Un peu plus d'une semaine après cet appel, des combattants de plus de 50 pays se sont déjà portés volontaires. Une source d'un service de renseignement européen affirme auprès de BFM TV qu'à ce jour, 30.000 combattants auraient signé un contrat pour intégrer ces brigades internationales. L'objectif de l'Ukraine serait d'atteindre 100.000 combattants.


QR Code et sélection stricte

Pour mettre sur pied ce recrutement sans précédent, les autorités ukrainiennes ont créé un site expliquant les sept étapes à franchir pour entrer dans cette Légion. Un QR code a même été créé via des ambassades pour télécharger un formulaire d'engagement.

La sélection est stricte. Après une première inscription, le candidat doit passer un entretien avec un membre de l'ambassade, avant de déposer une demande officielle d'enrôlement auprès des forces armées. Si cette demande est acceptée, le candidat bénéficiera d'une assistance et de contacts pour aller en Ukraine par ses propres moyens.

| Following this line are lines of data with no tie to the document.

(* ===== verification/ClusterTransport.v ===== *)
(** * The in-process cluster and its partitions (src/raft/cluster.go)

    [Cluster] of cluster.go holds the nodes, the set of isolated ids and a
    latency; its transport resolves the peer first (an isolated sender or peer
    is not reachable), releases the lock, sleeps for the latency and only then
    calls the peer's handler.  An id isolated in between still gets the call.
    The state below adds to the goroutines of RaftCluster the isolated ids and,
    for each request sent, how far its call has come.  The caller of a refused
    request sees an error, one of the outcomes RaftCluster allows at any time. *)

From S2P Require Import Prelude RaftLog RaftNode RaftCluster RaftElection RaftReplication RaftCatchup RaftLogInvariant RaftTraces RaftLogMatching RaftCompleteness RaftAcknowledged.

Record ErrNotReachable := mkNotReachable { PeerID : string }.

Definition ErrNotReachable_Error (e : ErrNotReachable) : string :=
  String.append "peer " (String.append (PeerID e) " is not reachable").

(** The call of a request: past [resolve], refused by it, or answered. *)
Inductive Call := Resolved | Refused | Handled.

Record Sim := mkSim { cluster : Cluster; isolated : gset string; calls : gmap nat Call }.

Definition Isolate (nid : string) (s : Sim) : Sim := mkSim (cluster s) ({[nid]} ∪ isolated s) (calls s).
Definition Restore (nid : string) (s : Sim) : Sim := mkSim (cluster s) (isolated s ∖ {[nid]}) (calls s).

(** [AddNode] stores the node under its id, in place of one that is there. *)
Definition AddNode (nid : string) (rt : Runtime) (s : Sim) : Sim :=
  mkSim (mkCluster (<[nid := rt]> (nodes (cluster s))) (net (cluster s))) (isolated s) (calls s).

Definition resolve (s : Sim) (sender peerID : string) : result ErrNotReachable Runtime :=
  if bool_decide (sender ∈ isolated s) || bool_decide (peerID ∈ isolated s) then Err (mkNotReachable peerID)
  else match nodes (cluster s) !! peerID with
       | None => Err (mkNotReachable peerID)
       | Some peer => Ok peer
       end.

(** The sender of a request. *)
Definition senderOf (m : Message) : option string :=
  match m with
  | MRequestVote from _ _ | MAppendEntries from _ _ _ => Some from
  | _ => None
  end.

Inductive SimEvent :=
| SNode (ev : Event)                  (* a goroutine moves *)
| SCall (i : nat)                     (* the transport resolves the peer of request i *)
| SHandle (i : nat)                   (* the handler of request i runs *)
| SIsolate (nid : string)
| SRestore (nid : string)
| SAddNode (nid : string) (ps : list string) (ch : option (list string)).

Definition with_cluster (c : Cluster) (s : Sim) : Sim := mkSim c (isolated s) (calls s).
Definition with_call (i : nat) (c : Call) (s : Sim) : Sim := mkSim (cluster s) (isolated s) (<[i := c]> (calls s)).

(** A resolved request is handled by the node that has the id by then; the code
    keeps the pointer it resolved, which is that node unless [AddNode] replaced it
    in between. *)
Definition simStep (s : Sim) (ev : SimEvent) : option Sim :=
  match ev with
  | SNode (EvDeliver _) => None
  | SNode e => c ← step (cluster s) e; Some (with_cluster c s)
  | SCall i =>
      m ← net (cluster s) !! i; from ← senderOf m;
      match calls s !! i with
      | Some _ => None
      | None => Some (with_call i (match resolve s from (destination m) with Ok _ => Resolved | Err _ => Refused end) s)
      end
  | SHandle i =>
      match calls s !! i with
      | Some Resolved => c ← step (cluster s) (EvDeliver i); Some (with_call i Handled (with_cluster c s))
      | _ => None
      end
  | SIsolate nid => Some (Isolate nid s)
  | SRestore nid => Some (Restore nid s)
  | SAddNode nid ps ch => Some (AddNode nid (newRuntime nid ps ch) s)
  end.

Definition NewSim (ids : list string) (ch : option (list string)) : Sim := mkSim (NewCluster ids ch) ∅ ∅.

(** The ids [NewCluster] makes up for [n] nodes: "nodeA", "nodeB", ... (a
    rune past ASCII, from the 64th node on, is not modelled). *)
Definition simIds (n : nat) : list string :=
  (fun i => String.append "node" (String (Ascii.ascii_of_nat (65 + i)) "")) <$> seq 0 n.

Fixpoint simExec (s : Sim) (evs : list SimEvent) : option Sim :=
  match evs with
  | [] => Some s
  | ev :: evs' => s' ← simStep s ev; simExec s' evs'
  end.

(** ** Partitions add no behaviour

    Without [AddNode], what the goroutines do under any isolations is something
    they can do in RaftCluster: its theorems hold of the in-process cluster. *)

Definition fixedMembers (ev : SimEvent) : bool := match ev with SAddNode _ _ _ => false | _ => true end.

Lemma simStep_cluster s ev s' : simStep s ev = Some s' -> fixedMembers ev = true ->
  cluster s' = cluster s \/ cstep (cluster s) (cluster s').
Proof.
  intros H Hf. destruct ev as [e|i|i|nid|nid|nid ps ch]; cbn [simStep] in H; try done.
  - destruct e as [n e|n k c|n cmd|i|n]; try done.
    all: destruct (step (cluster s) _) as [c'|] eqn:E; cbn in H; simplify_eq; right; by eexists.
  - left. destruct (net (cluster s) !! i); cbn in H; [|done]. destruct (senderOf _); cbn in H; [|done]. repeat case_match; by simplify_eq.
  - right. repeat case_match; try done. destruct (step (cluster s) (EvDeliver i)) as [c'|] eqn:E; cbn in H; simplify_eq. by exists (EvDeliver i).
  - left. by simplify_eq.
  - left. by simplify_eq.
Qed.

Lemma simExec_cluster evs : forall s s', simExec s evs = Some s' -> Forall (fun ev => fixedMembers ev = true) evs ->
  exists k, (k <= length evs)%nat /\ nsteps cstep k (cluster s) (cluster s').
Proof.
  induction evs as [|ev evs IH]; intros s s' H Hf; cbn in H; [simplify_eq; exists 0%nat; split; [done|constructor]|].
  destruct (simStep s ev) as [s1|] eqn:E; cbn in H; [|done]. apply Forall_cons in Hf as [Hev Hf].
  destruct (IH s1 s' H Hf) as (k & Hk & Hrun). cbn [length].
  destruct (simStep_cluster _ _ _ E Hev) as [<-|Hs]; [exists k|exists (S k)]; (split; [lia|]); [done|by econstructor].
Qed.

(** Election safety under any schedule of partitions. *)
Lemma partitions_one_leader ids ch evs1 evs2 s1 s2 n1 n2 t :
  NoDup ids -> "" ∉ ids -> Z.of_nat (length (evs1 ++ evs2)) < 2 ^ 64 - 1 ->
  Forall (fun ev => fixedMembers ev = true) (evs1 ++ evs2) ->
  simExec (NewSim ids ch) evs1 = Some s1 -> simExec s1 evs2 = Some s2 ->
  leader_of (cluster s1) n1 t -> leader_of (cluster s2) n2 t -> n1 = n2.
Proof.
  intros Hnd Hne Hlen [Hf1 Hf2]%Forall_app H1 H2. rewrite length_app in Hlen.
  destruct (simExec_cluster _ _ _ H1 Hf1) as (k1 & Hk1 & R1). destruct (simExec_cluster _ _ _ H2 Hf2) as (k2 & Hk2 & R2).
  intros (rt1 & Hn1 & Hs1 & Ht1) (rt2 & Hn2 & Hs2 & Ht2). eapply (leaders_agree ids ch k1 k2 (cluster s1) (cluster s2) n1 n2 rt1 rt2); eauto; [lia|congruence].
Qed.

Près de 100 candidats en Belgique

En Belgique, près de 100 personnes se sont portées candidates auprès de l'ambassade de l'Ukraine à Uccle. Il ne s'agit pas uniquement de Belges, mais aussi de citoyens provenant de Roumanie, de Moldavie ou encore de Pologne. Des dizaines d'interviews et tests ont déjà eu lieu à l'ambassade. Douze personnes ont ainsi pu rejoindre l'Ukraine et 40 autres sont prêtes à partir.

"Le problème pour nous est la logistique, parce qu'il est très difficile de trouver les moyens pour les amener jusqu'à la frontière ukrainienne. On a beaucoup de véhicules pour transporter de l'aide humanitaire, médicale et militaire, mais pas pour les gens", explique Vladyslava Litiaga de l'ambassade d'Ukraine.

La ministre des Affaires étrangères, Sophie Wilmès, a pour sa part annoncé la semaine dernière qu'en aucun cas elle ne conseillait aux ressortissants belges de se rendre sur les lieux.